For example, lets take a picture of a hill in a basic 2D game.

This would be a hard hill to walk over with normal Byond graphics wouldn't it!
Now lets take a look at how you would be forced to display the mob in this instance.
The black being the logical place to put it, the gray being secondary alternatives. With a pixel based game, you would need to code in the values of each piece of land, or icon, and have the mob dynamically place itself above that, you would be able to form the mob to the ground, with a lot of runtime code, and a lot of values for each piece of land.
Now lets take it if you were able to scan the icons, and figure out what color is where, for instance if there is green piece of land, and there is grass all over it on a variable slope, you would be able to in a list, keep track of which pixels have color, and which don't without the hassle of doing it yourself. For instance, this piece of hill, would be very hard to keep track of, because of its slope.

Now lets go back to the instance before with the hill, and scanning of icons.
You would be able to easily mold the mobs around the hill with little continues coding.
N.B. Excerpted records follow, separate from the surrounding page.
(* ===== verification/SchedulerProps.v ===== *)
(** * The scheduler: what one iteration promises

    Batches run exactly what was scheduled before them, timers run in deadline
    order with ties first come first served, every due deadline is seen, and
    [close()] leaves nothing to run. *)

From Stdlib Require Import Strings.Byte.
From stdpp Require Import base tactics relations list gmap strings sorting.
From S2P Require Import Prelude State Reactor Env Loop Scheduler.

(** ** Rounding *)

Section rounding.
#[local] Open Scope Z_scope.

(** The error of rounding to an integer, and when the result is zero. *)
Lemma nearest_spec z m : 0 < m → - m ≤ 2 * (nearest z m * m - z) ≤ m.
Proof.
  intros Hm. pose proof (Z.div_mod z m ltac:(lia)). pose proof (Z.mod_pos_bound z m Hm).
  unfold nearest. repeat case_decide; [nia|nia|]. destruct (Z.even _); nia.
Qed.

Lemma nearest_0 z m : 0 ≤ z → 0 < m → nearest z m = 0 ↔ 2 * z ≤ m.
Proof.
  intros Hz Hm. pose proof (nearest_spec z m Hm). split; [intros H0; rewrite H0 in *; lia|].
  intros Hh. pose proof (Z.div_mod z m ltac:(lia)). pose proof (Z.mod_pos_bound z m Hm).
  assert (z / m = 0) as Hq by (apply Z.div_small; lia).
  unfold nearest. rewrite Hq in *. repeat case_decide; [done|lia|done].
Qed.

Lemma nearest_nonneg z m : 0 ≤ z → 0 < m → 0 ≤ nearest z m.
Proof.
  intros Hz Hm. pose proof (Z.div_pos z m Hz Hm). unfold nearest.
  repeat case_decide; [lia..|]. destruct (Z.even _); lia.
Qed.

Lemma round53_cases z :
  let m := 2 ^ Z.max 0 (Z.log2 (Z.abs z) - 52) in
  0 < m ∧ (round53 z = z / m * m ∨ round53 z = (z / m + 1) * m) ∧
  (m = 1 → round53 z = z).
Proof.
  cbv zeta. unfold round53, nearest. set (m := 2 ^ _).
  assert (0 < m) as Hm by (apply Z.pow_pos_nonneg; lia). split; [done|]. split.
  - repeat case_decide; [by left|by right|]. destruct (Z.even _); [by left|by right].
  - intros H1. rewrite H1, Z.div_1_r, Z.mod_1_r. simpl. lia.
Qed.

(** The unit in the last place is at most 2^-52 of the number. *)
Lemma ulp_bound z :
  let m := 2 ^ Z.max 0 (Z.log2 (Z.abs z) - 52) in m = 1 ∨ m * 2 ^ 52 ≤ Z.abs z.
Proof.
  cbv zeta. destruct (Z.le_gt_cases (Z.log2 (Z.abs z)) 52) as [Hl|Hl].
  { left. by rewrite Z.max_l by lia. }
  right. rewrite Z.max_r by lia. rewrite <- Z.pow_add_r by lia.
  replace (Z.log2 (Z.abs z) - 52 + 52) with (Z.log2 (Z.abs z)) by lia.
  destruct (decide (Z.abs z = 0)) as [H0|H0]; [by rewrite H0 in Hl|].
  apply Z.log2_spec. lia.
Qed.

Lemma round53_pos z : 0 < z → 0 < round53 z.
Proof.
  intros Hz. destruct (round53_cases z) as (Hm & Hr & H1).
  destruct (ulp_bound z) as [Hu|Hu]; [by rewrite H1|].
  set (m := 2 ^ _) in *. rewrite Z.abs_eq in Hu by lia.
  assert (2 ^ 52 ≤ z / m) as Hq by (apply Z.div_le_lower_bound; lia).
  destruct Hr as [->| ->]; nia.
Qed.
Lemma rio_self {A} (f : transport B X → A) : moves Rio (self f).
Proof. apply moves_gets, _. Qed.
Lemma rio_loop_get {A} (f : LoopState → A) : moves Rio (loop_get (W := W) f).
Proof. apply moves_gets, _. Qed.
Lemma rio_put_view f :
  (∀ t, (_conn_lost (f t), _closing (f t), _loop (f t), _protocol (f t), _replay (f t),
         _paused (f t)) =
        (_conn_lost t, _closing t, _loop t, _protocol t, _replay t, _paused t)) →
  moves Rio (put (E := E) f).
Proof.
  intros Hf. apply moves_modify. intros w. apply Rio_view. specialize (Hf (w_tr w)).
  unfold io_view; simpl. simplify_eq. congruence.
Qed.
Lemma rio_closing : moves Rio (put (E := E) (set_closing true)).
Proof. apply moves_modify. intros w. apply Rio_dead. unfold is_dead; simpl. by rewrite orb_true_r. Qed.
Lemma rio_incr_conn_lost : moves Rio (incr_conn_lost (E := E)).
Proof. apply moves_modify. intros w. by apply Rio_dead. Qed.
Lemma rio_put_protocol p : moves Rio (put (E := E) (set_protocol_attr (Some p))).
Proof.
  apply moves_modify. intros w. split; [done|].
  intros _ [? _]. done.
Qed.
Lemma rio_pause : moves Rio (put (E := E) (set_paused true)).
Proof.
  apply moves_modify. intros w. split; [done|]. intros _ ?. split_and!; try done.
  intros _. by left.
Qed.
Lemma rio_on_loop {A} (m : M LoopState A) : moves Rio (on_loop (W := W) m).
Proof. apply moves_zoom. intros w. by apply Rio_view. Qed.
Lemma rio_kernel {A} (m : M E A) : moves Rio (kernel (W := W) m).
Proof. apply moves_zoom. intros w. by apply Rio_view. Qed.
Lemma rio_log ev : delivery ev = None → moves Rio (log (W := W) ev).
Proof.
  intros Hev. apply moves_modify. intros w. apply Rio_view. unfold io_view; simpl.
  rewrite omap_app. simpl. by rewrite Hev, app_nil_r.
Qed.
#[local] Hint Resolve rio_self rio_loop_get rio_closing rio_pause rio_incr_conn_lost
  rio_put_protocol rio_on_loop rio_kernel : moves.
#[local] Hint Extern 1 (moves Rio (log _)) => (apply rio_log; reflexivity) : moves.
#[local] Hint Extern 1 (moves Rio (put _)) => (apply rio_put_view; reflexivity) : moves.
#[local] Hint Extern 5 (PreOrder _) => (apply Rio_preorder) : moves.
Another good use of this is, the fact that you can have the mob visually sink into the ground, if the ground happens to be sand. You could scan the icon, if the top pixels are within a certain RGB range(Or variable check on the peice of land), it would be considered sand, and the character can visually sink into the sand, and when the sand is over with, he can come out of the sand. Also, you could include raining in a game such as this, where the ground gets wet and muddy, this makes random spots very loose, allowing your character to fall through the ground slightly, while the dynamic ground isn't wet all the way through, the front part of the body could go down slightly more then the back part of the body.